Negotiations come one week after drivers struck a deal with Greater Wellington Regional Council and NZ Transport Authority that would see the government ‘top up’ wages to lift the base rate for drivers from $19.40 an hour to the so-called “living wage,” which is promoted by the unions as $22.10, itself totally inadequate.
NZ Bus wants to move Wellington drivers on to the same collective agreement as its Auckland drivers, which has a higher base rate but lower penal rates and one week less annual leave.
Tramways Union declined the offer, saying drivers were prepared to strike in April if the proposed agreement was not “dramatically improved.” Drivers in Wellington are fiercely protective of existing conditions, including double pay after midnight, time and a half on weekends, and strict controls around hours of work without additional compensation.
The next round of negotiations is scheduled for March 31.
New Zealand care workers continue picketing
Homecare support workers employed by Lifewise picketed the organisation’s Auckland headquarters on Friday over its continual refusal to offer liveable pay and better conditions.
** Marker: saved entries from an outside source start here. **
(** * mcp-dnstwist: the [fuzz_domain] tool handler of [src/index.ts]

    A shallow embedding of the request validator [isFuzzDomainArgs], of the
    argument construction and the [docker run] invocation of the
    [CallToolRequestSchema] handler, of [execCommand] and of [ensureSetup],
    together with the properties the specification states about them.

    JavaScript values are an inductive type, the payload object a finite map
    from property names to values.  An [async] function is a function from
    the state of the machine to a returned or thrown value and a new state;
    [try]/[catch] and [await] are combinators on such functions.  What comes
    from outside the repository - [child_process.exec], [JSON], the SDK's
    [McpError] - is a parameter [Runtime] of the handler; a reference
    runtime instantiates it for concrete runs.  The start of the process
    (the constructor, [run], the signal handler) and the lines written with
    [console.error] are not part of the embedding. *)

From Stdlib Require Import ZArith Ascii String List Lia Bool.
From stdpp Require Import base option gmap strings list fin_maps.

Local Open Scope string_scope.
Local Open Scope list_scope.

(** ** JavaScript values *)

Module Js.

(** A JavaScript number as the handler can observe it ([typeof], truthiness
    and [toString]).  [NumInt z] is the number the integer literal [z]
    denotes: the double nearest to [z], ties to the even mantissa, which is
    [z] itself up to 2^53 and an infinity past the largest double (both
    zeroes are [NumInt 0]).  [NumOther text] is any other finite double,
    non-zero, given by the text [Number.prototype.toString] prints for it
    (for instance 1.5). *)
Inductive JsNumber : Type :=
  | NumInt (z : Z)
  | NumNaN
  | NumInfinity (negative : bool)
  | NumOther (text : string).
Workers have been striking and picketing since December for increased sick and bereavement leave and fair hours of work in the collective agreement.
Lifewise has threatened workers with three separate lockout periods since February and reneged on improved leave and conditions agreed on before the first COVID-19 lockdown.
One worker said, “It’s like they’re not listening, they’re not really taking our needs into consideration. It’s the necessities we’re asking for—it’s not going to break the bank.”
A spokesperson for the E TU union said the moves by the employer are some of the most “aggressive” she’s ever seen against workers in the homecare sector. The union, however, has kept the workers isolated and sought to enter a mediation process. Lifewise is a charitable trust which is a part of the Methodist Church.